• WHAT THE TASK ASKS: Below are lines of data, and only some are wanted. Please repeat exactly those from the line that has "- wp_ext. apply" through the line that has "w_crtcs w !! crtc = Some c ->".

• AVAILABLE DATA:
(** Code that changes neither the CRTC nor the cursor of the kernel. *)
Definition no_move (e : ext) : Prop := forall id r, hw_pos id (e :: r) = hw_pos id r.
Lemma cursor_at_call crtc p e w : no_move e -> cursor_at crtc p w -> cursor_at crtc p (w <| w_trace ::= cons e |>).
Proof. intros He (c & Hc & Hp & Hh). exists c. split_and!; [done | done |]. rewrite <- Hh. exact (He _ _). Qed.
Lemma cursor_at_frame crtc p w w' :
  w_crtcs w' = w_crtcs w -> w_trace w' = w_trace w -> cursor_at crtc p w -> cursor_at crtc p w'.
Proof. intros Hc Ht (c & Hl & Hp & Hh). exists c. by rewrite Hc, Ht. Qed.

(** A change of other fields of the private data. *)
Lemma pwp_set_other crtc p f (Q : unit -> world -> Prop) w :
  (forall d, pointer (f d) = pointer d /\ cursor_x (f d) = cursor_x d /\ cursor_y (f d) = cursor_y d /\
     mode_crtc_id (f d) = mode_crtc_id d) ->
  cursor_at crtc p w -> (forall w', cursor_at crtc p w' -> Q tt w') -> pwp (set_dcrtc crtc f) Q w.
Proof.
  intros Hf (c & Hc & Hp & Hh) HQ. apply pwp_update. intros c' Hc'. assert (c' = c) as -> by congruence. apply HQ.
  exists (c <| driver_private ::= f |>). destruct (Hf (driver_private c)) as (H1 & H2 & H3 & H4).
  split_and!; cbn; [apply lookup_insert_eq | by rewrite H1 | by rewrite H2, H3, H4].
Qed.

Lemma pwp_get_handle_at crtc p b (Q : option Z -> world -> Prop) w :
  cursor_at crtc p w -> (forall r w', cursor_at crtc p w' -> Q r w') -> pwp (amdgpu_bo_get_handle b) Q w.
Proof.
  intros Hat HQ. apply pwp_bind, pwp_load. intros x _. destruct (is_gbm x).
  - apply pwp_bind. wp_ext. apply pwp_ret, HQ. by apply cursor_at_call.
  - wp_ext. apply HQ. by apply cursor_at_call.
Qed.

(** The call that shows the image carries the position when the hot spot moved. *)
Lemma cursor_at_ioctl crtc p c d xh yh es w :
  w_crtcs w !! crtc = Some c -> d = driver_private c -> pointer d = p ->
  hw_pos (mode_crtc_id d) (w_trace w) = (cursor_x d, cursor_y d) ->
  (forall r, hw_pos (mode_crtc_id d) (es ++ r) =
     if moved xh yh d then (cursor_x (move_hotspot xh yh d), cursor_y (move_hotspot xh yh d))
     else hw_pos (mode_crtc_id d) r) ->
  cursor_at crtc p (w <| w_crtcs ::= <[crtc := c <| driver_private ::= move_hotspot xh yh |>]> |> <| w_trace ::= app es |>).
Proof.
  intros Hc -> Hp Hh He. exists (c <| driver_private ::= move_hotspot xh yh |>). cbn [w_crtcs w_trace].
  split_and!; [apply lookup_insert_eq | |].
  - rewrite <- Hp. cbn. unfold move_hotspot. destruct (moved xh yh (driver_private c)); [| done].
    unfold pointer. cbn. f_equal; lia.
  - set (d' := move_hotspot xh yh (driver_private c)).
    change (hw_pos (mode_crtc_id d') (es ++ w_trace w) = (cursor_x d', cursor_y d')). unfold d'.
    assert (Hid : mode_crtc_id (move_hotspot xh yh (driver_private c)) = mode_crtc_id (driver_private c))
      by (unfold move_hotspot; by destruct (moved _ _ _)).
    rewrite Hid, He. unfold move_hotspot. by destruct (moved xh yh (driver_private c)).
Qed.

(** [c] was read before the field [cursor] of the private data changed. *)
Lemma show_image_at crtc c c1 info xhot yhot handle p (Q : unit -> world -> Prop) w :
  w_crtcs w !! crtc = Some c1 -> (exists k, c1 = c <| driver_private ::= setf World.cursor (fun _ => k) |>) ->
  cursor_at crtc p w -> (forall w', cursor_at crtc p w' -> Q tt w') -> pwp (show_image crtc c info xhot yhot handle) Q w.
Proof.
  intros Hc1 [k Hk] (c' & Hc' & Hp & Hh) HQ. assert (c' = c1) as -> by congruence. clear Hc'. unfold show_image.
  destruct (cursor_hotspot _ _ _ _ _) as [xh yh].
  assert (Hm : moved xh yh (driver_private c) = moved xh yh (driver_private c1) /\
    mode_crtc_id (driver_private c) = mode_crtc_id (driver_private c1)) by (by rewrite Hk).
  destruct Hm as [-> ->]. clear Hk. cbv zeta.
  apply pwp_bind, pwp_update. intros c' Hc'. assert (c' = c1) as -> by congruence. clear Hc'.
  apply pwp_bind, pwp_bind, pwp_load. intros c4 Hc4. cbn in Hc4. rewrite lookup_insert_eq in Hc4. injection Hc4 as <-.
  apply pwp_ret, pwp_bind, pwp_gets.
  set (flags := if moved xh yh (driver_private c1) then _ else _).
  assert (Hflags : has_bit flags DRM_MODE_CURSOR_MOVE = moved xh yh (driver_private c1))
    by (unfold flags; by destruct (moved _ _ _)).
  set (w4 := setf w_crtcs _ w).
  set (x := if moved xh yh (driver_private c1) then _ else _). set (y := if moved xh yh (driver_private c1) then _ else _).
  assert (Hafter : forall es w', w_crtcs w' = w_crtcs w4 -> w_trace w' = es ++ w_trace w4 ->
     (forall r, hw_pos (mode_crtc_id (driver_private c1)) (es ++ r) =
        if moved xh yh (driver_private c1) then (x, y) else hw_pos (mode_crtc_id (driver_private c1)) r) -> Q tt w').
  { intros es w' Hcr Htr He. apply HQ, (cursor_at_frame _ _ (w4 <| w_trace ::= app es |>)); [done | done |].
    apply cursor_at_ioctl with (driver_private c1); try done. intros r. rewrite He. unfold x, y.
    by destruct (moved _ _ _). }
  clearbody w4. apply pwp_bind. destruct (use_set_cursor2 _).
  - apply pwp_bind. wp_ext. destruct (_ && _).
    + apply pwp_bind, pwp_modify, pwp_ret. cbn [mwhen]. wp_ext. destruct (reply _ _). eapply (Hafter [_; _]); [done.. |]. intros r.
      cbn [hw_pos app]. rewrite Z.eqb_refl, Hflags. by destruct (moved _ _ _).
    + apply pwp_ret, pwp_ret. eapply (Hafter [_]); [done.. |]. intros r. cbn [hw_pos app]. rewrite Z.eqb_refl, Hflags. done.
  - apply pwp_ret. cbn [mwhen]. wp_ext. destruct (reply _ _). eapply (Hafter [_]); [done.. |]. intros r.
    cbn [hw_pos app]. by rewrite Z.eqb_refl, Hflags.
Qed.

Lemma show_cursor_at crtc p (Q : unit -> world -> Prop) w :
  cursor_at crtc p w -> (forall w', cursor_at crtc p w' -> Q tt w') -> pwp (drmmode_show_cursor crtc) Q w.
Proof.
  intros Hat HQ. unfold drmmode_show_cursor. destruct Hat as (c & Hc & Hp & Hh).
  apply pwp_bind, pwp_load. intros c' Hc'. assert (c' = c) as -> by congruence. clear Hc'.
  apply pwp_bind, pwp_load. intros info _. apply pwp_bind. wp_ext.
  apply pwp_bind, pwp_some_or. intros [[cur xhot] yhot] _. apply pwp_bind.
  set (w1 := w <| w_trace ::= cons _ |>). apply pwp_update. intros c' Hc'. assert (c' = c) as -> by (cbn in Hc'; congruence). clear Hc'.
  set (c1 := c <| driver_private ::= _ |>). set (w2 := w1 <| w_crtcs ::= _ |>).
  assert (Hat : cursor_at crtc p w2 /\ w_crtcs w2 !! crtc = Some c1).
  { split; [exists c1; split_and!; [| done | exact Hh] |]; apply lookup_insert_eq. }
  clearbody w2. apply pwp_bind, pwp_some_or. intros buffer _.
  set (post w' := cursor_at crtc p w' /\ w_crtcs w' !! crtc = Some c1).
  apply pwp_bind, (pwp_mono _ (fun _ w' => post w')).
  { apply pwp_bind, pwp_load. intros b _. unfold post. destruct (is_gbm b).
    - apply pwp_bind. wp_ext. apply pwp_ret. split; [apply cursor_at_call; [done | apply Hat] | apply Hat].
    - wp_ext. split; [apply cursor_at_call; [done | apply Hat] | apply Hat]. }
  intros [handle|] w3 [Hat3 Hc3]; [| by apply pwp_ret, HQ]. by apply (show_image_at _ _ c1 _ _ _ _ p); [| eexists | |].
Qed.
Lemma wp_release_flip fd f k id v (Q : unit -> world -> Prop) w :
  fb_inv w -> w_flipdata w !! fd = Some f -> hw_of w k.1 = Some id -> 0 <= id ->
  fd_fb f !! Z.to_nat id = Some v ->
  (forall w', released fd f k id v w w' -> Q tt w') -> wp (release_flip fd k id) Q w.
Proof.
  intros Hinv Hf Hhw Hid Hv HQ. destruct (hw_of_Some _ _ _ Hhw) as (c & Hc & _).
  assert (Hread : slot_get w (SFlipdata fd id) = Some v).
  { cbn. rewrite Hf. cbn. destruct (Z.ltb_spec id 0); [lia | done]. }
  unfold release_flip, done_release, abort_release. destruct (k.2) as [frame usec|] eqn:Hk.
  - apply wp_bind, (wp_read_slot _ v); [done |]. destruct v as [x|]; cycle 1.
    { apply wp_ret, HQ. split; try done. rewrite Hf. f_equal. destruct f. unfold setf. cbn in *.
      by rewrite list_insert_id. }
    apply wp_assoc.
    eapply (wp_drop_pending _ c); [done | done |]. intros w1 Hinv1 Hhw1 Hfd1 Hsl1 Hq1.
    assert (Hf1 : w_flipdata w1 !! fd = Some f) by (by rewrite Hfd1).
    destruct (hw_of_Some w1 k.1 id) as (c1 & Hc1 & _); [by rewrite Hhw1 |].
    apply wp_bind. eapply (wp_fb_reference_inv (fun _ => 0) _ (crtc_fb (driver_private c1)));
      [exact Hinv1 | done | cbn; by rewrite Hc1 | |].
    { intros n [= <-]. destruct (fb_inv_slot_live (fun _ => 0) w1 (SFlipdata fd id) x) as (b & Hb & _);
        [exact Hinv1 | done | | by eexists]. cbn. rewrite Hf1. cbn. by destruct (Z.ltb_spec id 0); [lia |]. }
    intros Hinv2. set (w2 := fb_reference_effect _ _ _ w1) in *.
    apply (wp_clear_slot fd f id (Some x)); [done | unfold w2; by rewrite effect_flipdata | done | done |].
    intros w3 Hinv3 Hhw3 Hfd3 Hsl3 Hq3. apply HQ. split.
    + done.
    + done.
    + intros k'. rewrite Hhw3. unfold w2. by rewrite effect_hw, Hhw1.
    + intros y [= <-] _. rewrite Hsl3. apply (slot_get_set (SCrtcFb k.1) (crtc_fb (driver_private c1))).
      rewrite (slot_get_frame w1) by done. cbn. by rewrite Hc1.
    + intros k' Hne. rewrite Hsl3. unfold w2. rewrite effect_other_slot, Hsl1; [done | cbn; congruence].
    + rewrite Hq3. unfold w2. by rewrite effect_queue.
  - apply wp_bind, (wp_read_slot _ v); [done |]. apply wp_assoc.
    eapply (wp_drop_pending _ c); [done | done |]. intros w1 Hinv1 Hhw1 Hfd1 Hsl1 Hq1.
    apply (wp_clear_slot fd f id v); [done | by rewrite Hfd1 | done | done |].
    intros w3 Hinv3 Hhw3 Hfd3 Hsl3 Hq3. apply HQ. split.
    + done.
    + done.
    + intros k'. by rewrite Hhw3, Hhw1.
    + by rewrite Hk.
    + intros k' _. by rewrite Hsl3, Hsl1.
    + by rewrite Hq3.
Qed.

(** Changing the flip data, but not its slots. *)
Lemma fb_inv_flipdata w fd g g' :
  fb_inv w -> w_flipdata w !! fd = Some g -> fd_fb g' = fd_fb g ->
  fb_inv (w <| w_flipdata ::= <[fd := g']> |>).
Proof.
  intros [Hi Hb] Hg Heq. split; [| done]. intros l. specialize (Hi l).
  assert (Hr : fb_refs (w <| w_flipdata ::= <[fd := g']> |>) l = fb_refs w l).
  { unfold fb_refs, setf. cbn. rewrite (msum_insert _ _ _ _ _ Hg). unfold flip_refs. rewrite Heq. lia. }
  by rewrite Hr.
Qed.

(** The flip data after a completion. *)
Definition completed (f : drmmode_flipdata) (k : loc * completion) (id : Z) : drmmode_flipdata :=
  note_ref f k <| fd_fb ::= <[Z.to_nat id := None]> |> <| flip_count := flip_count (note_ref f k) - 1 |>.

Lemma note_ref_same f k :
  fd_fb (note_ref f k) = fd_fb f /\ flip_count (note_ref f k) = flip_count f /\
  fe_crtc (note_ref f k) = fe_crtc f.
Proof. unfold note_ref. destruct (k.2); [by case_bool_decide | done]. Qed.
Fixpoint poll_loop (fuel : nat) : D Z :=
  match fuel with
  | O => nofuel
  | S fuel' =>
      r ← call PollFd;
      if (r.1 =? -1) && ((r.2 =? EINTR) || (r.2 =? EAGAIN)) then poll_loop fuel' else mret r.1
  end.

Definition amdgpu_present_flush_drm_events (fuel : nat) : D bool :=
  r ← poll_loop fuel;
  if r <=? 0 then mret false
  else
    n ← amdgpu_drm_handle_event fuel;
    mret (0 <=? n).

(** [struct amdgpu_present_vblank_event *event = data] *)
Definition cookie_event (data : cookie) : D loc :=
  match data with EventData l => mret l | _ => raise NullDeref end.

Definition amdgpu_present_vblank_handler (crtc : loc) (msc usec : Z) (data : cookie) : D unit :=
  l ← cookie_event data;
  e ← load w_events l;
  _ ← call (PresentEventNotify (pe_event_id e) usec msc);
  free w_events l.

Definition amdgpu_present_vblank_abort (data : cookie) : D unit :=
  l ← cookie_event data;
  free w_events l.

(** [for (;;)]: asks the kernel until it accepts the request, making room in its
    event queue while that is full. *)
Fixpoint queue_vblank_loop (fuel : nat) (crtc : loc) (msc seq : Z) : D Z :=
  match fuel with
  | O => nofuel
  | S fuel' =>
      r ← drmmode_wait_vblank crtc (Z.lor DRM_VBLANK_ABSOLUTE DRM_VBLANK_EVENT) msc seq;
      match r with
      | inr _ => mret Success
      | inl errno =>
          more ← (if negb (errno =? EBUSY) then mret false else amdgpu_present_flush_drm_events fuel');
          if more : bool then queue_vblank_loop fuel' crtc msc seq
          else _ ← amdgpu_drm_abort_entry seq; mret BadAlloc
      end
  end.

(** [calloc] of an event with its fields set. *)
Definition new_event (e : present_event) : D (option loc) :=
  ok ← call (Calloc "amdgpu_present_vblank_event");
  if negb ok then mret None else l ← new w_events e; mret (Some l).

Definition amdgpu_present_queue_vblank (fuel : nat) (crtc : loc) (event_id msc : Z) : D Z :=
  ev ← new_event (PEvent event_id false);
  match ev with
  | None => mret BadAlloc
  | Some l =>
      seq ← amdgpu_drm_queue_alloc crtc AMDGPU_DRM_QUEUE_CLIENT_DEFAULT event_id (EventData l)
              amdgpu_present_vblank_handler_proc amdgpu_present_vblank_abort_proc false;
      if seq =? AMDGPU_DRM_QUEUE_ERROR then _ ← free w_events l; mret BadAlloc
      else queue_vblank_loop fuel crtc (u32 msc) seq
  end.

Definition amdgpu_present_abort_vblank (event_id : Z) : D unit := amdgpu_drm_abort_id event_id.

Definition amdgpu_present_flush (scrn : loc) : D unit := amdgpu_glamor_flush scrn.

(** The loop of [amdgpu_present_check_unflip]: the CRTCs that are on, or nothing
    if one of them is flipping. *)
Fixpoint count_unflip (l : list loc) (num_crtcs_on : Z) : D (option Z) :=
  match l with
  | [] => mret (Some num_crtcs_on)
  | crtc :: r =>
      can ← drmmode_crtc_can_flip crtc;
      if negb can then count_unflip r num_crtcs_on
      else
        d ← get_dcrtc crtc;
        match flip_pending d with
        | Some _ => mret None
        | None => count_unflip r (if tear_free d then num_crtcs_on else num_crtcs_on + 1)
        end
  end.

Definition amdgpu_present_check_unflip (scrn : loc) : D bool :=
  info ← load w_scrns scrn;
  if negb (vtSema info) then mret false
  else
    n ← count_unflip (crtcs info) 0;
    mret match n with None => false | Some n => n >? 0 end.

(** The loop of [amdgpu_present_check_flip] over the CRTCs. *)
Fixpoint count_flip (l : list loc) (target : loc) (num_crtcs_on : Z) : D (option Z) :=
  match l with
  | [] => mret (Some num_crtcs_on)
  | crtc :: r =>
      can ← drmmode_crtc_can_flip crtc;
      if can : bool then count_flip r target (num_crtcs_on + 1)
      else if bool_decide (crtc = target) then mret None
      else count_flip r target num_crtcs_on
  end.

Definition amdgpu_present_check_flip (crtc : loc) (window : option loc) (pix : loc) : D bool :=
  c ← load w_crtcs crtc;
  let scrn := crtc_scrn c in
  info ← load w_scrns scrn;
  priv ← get_priv pix;
  if negb (vtSema info) then mret false
  else if negb (allowPageFlip info) then mret false
  else if sprites_visible info >? 0 then mret false
  else if dri2_flipping info then mret false
  else if match priv with Some pr => fb_failed pr | None => false end then mret false
  else
    fb ← amdgpu_pixmap_get_fb pix;
    match fb with
    | None =>
        priv ← get_priv pix;
        _ ← match priv with
            | Some pr => mwhen (negb (fb_failed pr)) (set_priv pix (Some (pr <| fb_failed := true |>)))
            | None => mret tt
            end;
        mret false
    | Some _ =>
        let dc_enabled := drmmode_cm_prop_supported info CM_GAMMA_LUT in
        p ← load w_pixmaps pix;
        sp ← load w_pixmaps (screen_pixmap info);
        if (drm_version_minor info <? (if dc_enabled then 31 else 34)) && negb (devKind p =? devKind sp)
        then mret false
        else
          tiling ← (if negb dc_enabled || (drm_version_minor info <? 31) then
                      a ← amdgpu_pixmap_get_tiling_info pix;
                      b ← amdgpu_pixmap_get_tiling_info (screen_pixmap info);
                      mret (a =? b)
                    else mret true);
          if negb tiling then mret false
          else
            n ← count_flip (crtcs info) crtc 0;
            match n with
            | None => mret false
            | Some n =>
                if n =? 0 then mret false
                else _ ← update w_scrns scrn (setf flip_window (fun _ => window)); mret true
            end
    end.

Definition amdgpu_present_flip_event (crtc : loc) (msc ust : Z) (data : cookie) : D unit :=
  c ← load w_crtcs crtc;
  l ← cookie_event data;
  e ← load w_events l;
  _ ← mwhen (pe_unflip e) (update w_scrns (crtc_scrn c) (setf present_flipping (fun _ => false)));
  _ ← call (PresentEventNotify (pe_event_id e) ust msc);
  free w_events l.

Definition amdgpu_present_flip_abort (data : cookie) : D unit :=
  l ← cookie_event data;
  free w_events l.

Definition amdgpu_window_has_variable_refresh (win : option loc) : D bool :=
  l ← deref win;
  gets (fun w => bool_decide (l ∈ w_vrr_windows w)).

Definition amdgpu_vrr_property_update (scrn window : loc) (variable_refresh : bool) : D unit :=
  _ ← modify (setf w_vrr_windows (fun s => if variable_refresh then {[window]} ∪ s else s ∖ {[window]}));
  info ← load w_scrns scrn;
  mwhen (bool_decide (flip_window info = Some window) && present_flipping info)
    (amdgpu_present_set_screen_vrr scrn variable_refresh).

• ANSWER TO THE PROBLEM:
  - wp_ext. apply HQ. by apply cursor_at_call.
Qed.

(** The call that shows the image carries the position when the hot spot moved. *)
Lemma cursor_at_ioctl crtc p c d xh yh es w :
  w_crtcs w !! crtc = Some c -> d = driver_private c -> pointer d = p ->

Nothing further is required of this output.